What is being asked: Without skipping or changing anything, print all the entries.

Records provided below:

(* ===== verification/HardFork.v ===== *)
(** * Hard forks

    Models the class [HardFork] of hardfork.cpp: the table of forks, the window of the votes
    of the last blocks with their counts, and the index of the fork in force. The database is
    the chain of blocks with the version recorded for each height; its transactions have no
    effect on what is read. [None] is an exception of the database, a failed assertion or an
    access outside an array. Heights, positions in a chain, are not wrapped at 64 bits, nor are sums of times. The lock is left out: calls are in sequence. *)

From Stdlib Require Import ZArith Lia List.
From stdpp Require Import gmap list fin_maps.
From S2P Require Import Prelude Bytes.

#[local] Open Scope Z_scope.

(** ** Data *)

Record block := Block { major_version : Z; minor_version : Z }.

Record Params := ForkParams { version : Z; threshold : Z; height : Z; time : Z }.

Inductive State : Type := LikelyForked | UpdateNeeded | Ready.

(** The blocks of the database, and the versions recorded by [set_hard_fork_version]. *)
Record database := Database { db_blocks : list block; db_versions : gmap Z Z }.

Record hardfork := HardFork {
  db : database;
  forked_time : Z;
  update_time : Z;
  window_size : Z;
  default_threshold_percent : Z;
  original_version : Z;
  original_version_till_height : Z;
  heights : list Params;
  versions : list Z;
  last_versions : list Z;
  current_fork_index : nat }.

Definition set_heights (h : list Params) (s : hardfork) : hardfork :=
  HardFork (db s) (forked_time s) (update_time s) (window_size s) (default_threshold_percent s) (original_version s)
    (original_version_till_height s) h (versions s) (last_versions s) (current_fork_index s).

Definition set_db (d : database) (s : hardfork) : hardfork :=
  HardFork d (forked_time s) (update_time s) (window_size s) (default_threshold_percent s) (original_version s)
    (original_version_till_height s) (heights s) (versions s) (last_versions s) (current_fork_index s).

Definition set_votes (v l : list Z) (s : hardfork) : hardfork :=
  HardFork (db s) (forked_time s) (update_time s) (window_size s) (default_threshold_percent s) (original_version s)
    (original_version_till_height s) (heights s) v l (current_fork_index s).

Definition set_index (i : nat) (s : hardfork) : hardfork :=
  HardFork (db s) (forked_time s) (update_time s) (window_size s) (default_threshold_percent s) (original_version s)
    (original_version_till_height s) (heights s) (versions s) (last_versions s) i.

(** ** The code: database *)

Definition db_height (d : database) : Z := Z.of_nat (length (db_blocks d)).

Definition get_block_from_height (d : database) (h : Z) : option block := nth_error (db_blocks d) (Z.to_nat h).

Definition get_hard_fork_version (d : database) (h : Z) : option Z := db_versions d !! h.

Definition set_hard_fork_version (d : database) (h v : Z) : database := Database (db_blocks d) (<[h := v]> (db_versions d)).

(** ** The code: setting up *)

Definition get_block_vote (b : block) : Z := if minor_version b =? 0 then 1 else minor_version b.

Definition get_block_version (b : block) : Z := major_version b.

End of Records provided.

Solution:
(* ===== verification/HardFork.v ===== *)
(** * Hard forks

    Models the class [HardFork] of hardfork.cpp: the table of forks, the window of the votes
    of the last blocks with their counts, and the index of the fork in force. The database is
    the chain of blocks with the version recorded for each height; its transactions have no
    effect on what is read. [None] is an exception of the database, a failed assertion or an
    access outside an array. Heights, positions in a chain, are not wrapped at 64 bits, nor are sums of times. The lock is left out: calls are in sequence. *)

From Stdlib Require Import ZArith Lia List.
From stdpp Require Import gmap list fin_maps.
From S2P Require Import Prelude Bytes.

#[local] Open Scope Z_scope.

(** ** Data *)

Record block := Block { major_version : Z; minor_version : Z }.

Record Params := ForkParams { version : Z; threshold : Z; height : Z; time : Z }.

Inductive State : Type := LikelyForked | UpdateNeeded | Ready.

(** The blocks of the database, and the versions recorded by [set_hard_fork_version]. *)
Record database := Database { db_blocks : list block; db_versions : gmap Z Z }.

Record hardfork := HardFork {
  db : database;
  forked_time : Z;
  update_time : Z;
  window_size : Z;
  default_threshold_percent : Z;
  original_version : Z;
  original_version_till_height : Z;
  heights : list Params;
  versions : list Z;
  last_versions : list Z;
  current_fork_index : nat }.

Definition set_heights (h : list Params) (s : hardfork) : hardfork :=
  HardFork (db s) (forked_time s) (update_time s) (window_size s) (default_threshold_percent s) (original_version s)
    (original_version_till_height s) h (versions s) (last_versions s) (current_fork_index s).

Definition set_db (d : database) (s : hardfork) : hardfork :=
  HardFork d (forked_time s) (update_time s) (window_size s) (default_threshold_percent s) (original_version s)
    (original_version_till_height s) (heights s) (versions s) (last_versions s) (current_fork_index s).

Definition set_votes (v l : list Z) (s : hardfork) : hardfork :=
  HardFork (db s) (forked_time s) (update_time s) (window_size s) (default_threshold_percent s) (original_version s)
    (original_version_till_height s) (heights s) v l (current_fork_index s).

Definition set_index (i : nat) (s : hardfork) : hardfork :=
  HardFork (db s) (forked_time s) (update_time s) (window_size s) (default_threshold_percent s) (original_version s)
    (original_version_till_height s) (heights s) (versions s) (last_versions s) i.

(** ** The code: database *)

Definition db_height (d : database) : Z := Z.of_nat (length (db_blocks d)).

Definition get_block_from_height (d : database) (h : Z) : option block := nth_error (db_blocks d) (Z.to_nat h).

Definition get_hard_fork_version (d : database) (h : Z) : option Z := db_versions d !! h.

Definition set_hard_fork_version (d : database) (h v : Z) : database := Database (db_blocks d) (<[h := v]> (db_versions d)).

(** ** The code: setting up *)

Definition get_block_vote (b : block) : Z := if minor_version b =? 0 then 1 else minor_version b.

Definition get_block_version (b : block) : Z := major_version b.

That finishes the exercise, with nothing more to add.